We have never done that, and it gives us a shrunken figure for military spending that doesn't serve citizens well. It also makes apples-to-apples comparisons difficult because such nomenclature has rarely been used before. That's in part why the Administration did it. It has also become a way for the Pentagon to suggest recently that future cuts will slice deeper into those non-Pentagon – but very much defense-related – accounts than their own cherished programs.

But here is the key fact:

We are being forced to throttle back military spending by our own profound lack of money. We're going to end up doing the right thing, but for the wrong reason. We need to rationalize defense spending based on the threats the nation currently faces.

...

On Thursday, Defense Secretary Leon Panetta – in his first briefing as defense chief – said the additional "doomsday" cuts built in to the debt-reduction deal, absent an additional agreement on where to cut elsewhere, would be "very dangerous." The military faces some $350 billion in cuts in its projected rate of growth under the budget pact Obama signed into law last week.

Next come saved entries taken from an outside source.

(** Body of the second loop: horizontal push-out of the hitbox [hb2], taken
    after the first loop. *)
Definition pushOut (hb2 : Rect.t) (p : Player.t) (s : Rect.t) : Player.t :=
  let intersects :=
    (Rect.x hb2 <? Rect.x s + Rect.w s) &&
    (Rect.x s <? Rect.x hb2 + Rect.w hb2) &&
    (Rect.y hb2 <? Rect.y s + Rect.h s) &&
    (Rect.y s <? Rect.y hb2 + Rect.h hb2) in
  if negb intersects then p
  else
    let overlapLeft := Rect.x hb2 + Rect.w hb2 - Rect.x s in
    let overlapRight := Rect.x s + Rect.w s - Rect.x hb2 in
    let p :=
      if overlapLeft <? overlapRight
      then p <| Player.x := Player.x p - overlapLeft |>
      else p <| Player.x := Player.x p + overlapRight |> in
    p <| Player.vx := 0 |>.

(** [Player._collideWithLevel(level, nowSeconds)]. *)
Definition Player_collideWithLevel (level : Level.t) (nowSeconds : Q) (p : Player.t)
  : Player.t :=
  let p := p <| Player.x := clamp (Player.x p) 20 (Level.width level - 20) |> in
  let hb := Player.getHitbox p in
  let p := p <| Player.grounded := false |> in
  let solids := Level.getSolidsNear hb level in
  let p := fold_left (landOn nowSeconds hb) solids p in
  let hb2 := Player.getHitbox p in
  let p := fold_left (pushOut hb2) solids p in
  if Level.height level + 200 <? Player.y p then Player.takeHit 1 p else p.

(** [if (t > 0) t = Math.max(0, t - dt)], the statement that counts each
    timer down. *)
Definition countDown (dt t : Q) : Q := if 0 <? t then Qmax 0 (t - dt) else t.

(** The countdown block that opens [Player.update]. *)
Definition Player_tickTimers (dt : Q) (p : Player.t) : Player.t :=
  let p := p <| Player.invuln := countDown dt (Player.invuln p) |> in
  let p := p <| Player.gunCooldown := countDown dt (Player.gunCooldown p) |> in
  let p := p <| Player.powerFlash := countDown dt (Player.powerFlash p) |> in
  let p := p <| Player.shootFlash := countDown dt (Player.shootFlash p) |> in
  let p :=
    if 0 <? Player.comboTimer p then
      let p := p <| Player.comboTimer := Qmax 0 (Player.comboTimer p - dt) |> in
      if Player.comboTimer p =? 0 then p <| Player.comboCount := 0%Z |> else p
    else p in
  let p := p <| Player.shieldShatter := countDown dt (Player.shieldShatter p) |> in
  let p := p <| Player.springLaunchTimer := countDown dt (Player.springLaunchTimer p) |> in
  let p :=
    p <| Player.growthTransformTimer := countDown dt (Player.growthTransformTimer p) |> in
  p <| Player.magnetTimer := countDown dt (Player.magnetTimer p) |>.

(** The blocks of [Player.update] that follow the countdown, in the order of
    the source. *)

(** Shield toggle (only if the shield power is unlocked). *)
Definition Player_toggleShield (input : Input.t) (p : Player.t) : Player.t :=
  if Player.hasShieldPower p && Input.shieldPressed input then
    if Player.shieldActive p then
      (* Deactivate shield *)
      p <| Player.shieldActive := false |> <| Player.shieldShatter := 0.3 |>
    else
      (* Activate shield (reset hits if broken) *)
      let p := p <| Player.shieldActive := true |> in
      if (Player.shieldMaxHits p <=? Player.shieldHits p)%Z
      then p <| Player.shieldHits := 0%Z |>
      else p
  else p.

(** Buffered jump: a ground jump while grounded or within coyote time, else
    the double jump.  The input object is returned as well, since the jump
    consumes the buffer. *)
Definition Player_jump (nowSeconds : Q) (input : Input.t) (p : Player.t)
  : Player.t * Input.t :=
  if Input.jumpBuffered nowSeconds input then
    let canGroundJump := Player.grounded p || (nowSeconds <=? Player._coyoteUntil p) in
    if canGroundJump then
      ((Player._doJump p) <| Player.jumpsRemaining := 1%Z |>,
       Input.consumeJumpBuffer input)
    else if negb (Player.grounded p) && (0 <? Player.jumpsRemaining p)%Z then
      ((Player._doDoubleJump p) <| Player.jumpsRemaining := 0%Z |>,
       Input.consumeJumpBuffer input)
    else (p, input)
  else (p, input).

(** Variable jump height, the roll entry and the instant horizontal
    movement. *)
Definition Player_steer (input : Input.t) (p : Player.t) : Player.t :=
  let p :=
    if Input.jumpReleasedThisFrame input && (Player.vy p <? 0)
    then p <| Player.vy := Player.vy p * PHYS.jumpCutMultiplier |>
    else p in
  let left := Input.left input in
  let right := Input.right input in
  let down := Input.down input in
  let p :=
    if Player.grounded p && negb (Player.rolling p) && down && (0.5 <? Qabs (Player.vx p))
    then p <| Player.rolling := true |>
    else p in
  (* Instant horizontal movement: move only while key held. *)
  if Player.rolling p then
    if negb (eqb left right) then
      let dir := if left then -1 else 1 in
      p <| Player.vx := dir * PHYS.topSpeed |>
    else
      let p := p <| Player.vx := 0 |> in
      if Player.grounded p then p <| Player.rolling := false |> else p
  else if Player.grounded p then
    if negb (eqb left right) then
      let dir := if left then -1 else 1 in
      p <| Player.vx := dir * PHYS.topSpeed |>
    else p <| Player.vx := 0 |>
  else
    (* In air: same instant response *)
    if negb (eqb left right) then
      let dir := if left then -1 else 1 in
      p <| Player.vx := dir * PHYS.topSpeed |>
    else p <| Player.vx := 0 |>.

(** Gravity while airborne, then the move by this tick's velocity. *)
Definition Player_integrate (dt : Q) (p : Player.t) : Player.t :=
  let frameScale := dt * 60 in
  let p :=
    if negb (Player.grounded p) then
      let p := p <| Player.vy := Player.vy p + PHYS.gravity * frameScale |> in
      if PHYS.terminalVel <? Player.vy p then p <| Player.vy := PHYS.terminalVel |> else p
    else p in
  let p := p <| Player.x := Player.x p + Player.vx p * frameScale |> in
  let p := p <| Player.y := Player.y p + Player.vy p * frameScale |> in
  if negb (Player.vx p =? 0)
  then p <| Player.facing := if 0 <? Player.vx p then 1%Z else (-1)%Z |>
  else p.

(** [Player.update(dt, input, level, nowSeconds)]. *)
Definition Player_update (dt : Q) (input : Input.t) (level : Level.t) (nowSeconds : Q)
  (p : Player.t) : Player.t * Input.t :=
  let p := Player_tickTimers dt p in
  let p := Player_toggleShield input p in
  let '(p, input) := Player_jump nowSeconds input p in
  let p := Player_steer input p in
  let p := Player_integrate dt p in
  (Player_collideWithLevel level nowSeconds p, input).

(** The nine countdown timers of the player. *)
Definition Player_timers (p : Player.t) : list Q :=
  [ Player.invuln p; Player.gunCooldown p; Player.powerFlash p; Player.shootFlash p;
    Player.comboTimer p; Player.shieldShatter p; Player.springLaunchTimer p;
    Player.growthTransformTimer p; Player.magnetTimer p ].


(** ** Concrete states used to run the model *)

(** No key held or pressed, no jump buffered. *)
Definition idle : Input.t :=
  {| Input.left := false; Input.right := false; Input.down := false;
     Input.shieldPressed := false; Input._jumpBufferedUntil := 0;
     Input._jumpReleasedThisFrame := false |}.

(** The player as the game creates it, [new Player({x: 80, y: 220})]. *)
Definition hero : Player.t := Player.new 80 220.

(** The hero standing at [(x0, y0)]. *)
Definition hero_at (x0 y0 : Q) : Player.t :=
  hero <| Player.x := x0 |> <| Player.y := y0 |>.

(** A hero that moved away from the spawn point and has nothing left to lose
    but a life. *)
Definition hero_bare : Player.t :=
  hero <| Player.x := 640 |> <| Player.y := 300 |> <| Player.vx := 6 |> <| Player.vy := 3 |>.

But if a panel of lawmakers fails to hammer out additional savings, some $500 billion or more would be guillotined from the Pentagon. Panetta made it clear that additional cuts should come from increased taxes or Social Security and Medicare instead.

...

Panetta's prescription is a recipe for the U.S. to continue spending as much on its military as the rest of the world combined, pretty much forever:

We face a broad and growing range of security threats and challenges that our military must be prepared to confront, from terrorist networks to rogue nations that are making efforts to obtain a nuclear capability, to dealing with rising powers that always look at us to determine whether or not we will, in fact, maintain a strong defense here and throughout the world.

...

Contrary to what Panetta and others tell us, we are not facing an avalanche of threats that require us to spend more money now than we did during the Cold War. We are safer now than we have been in our lifetimes, yet the public discourse – largely funded by those who stand to gain by continued plundering of the national weal – continually asserts otherwise.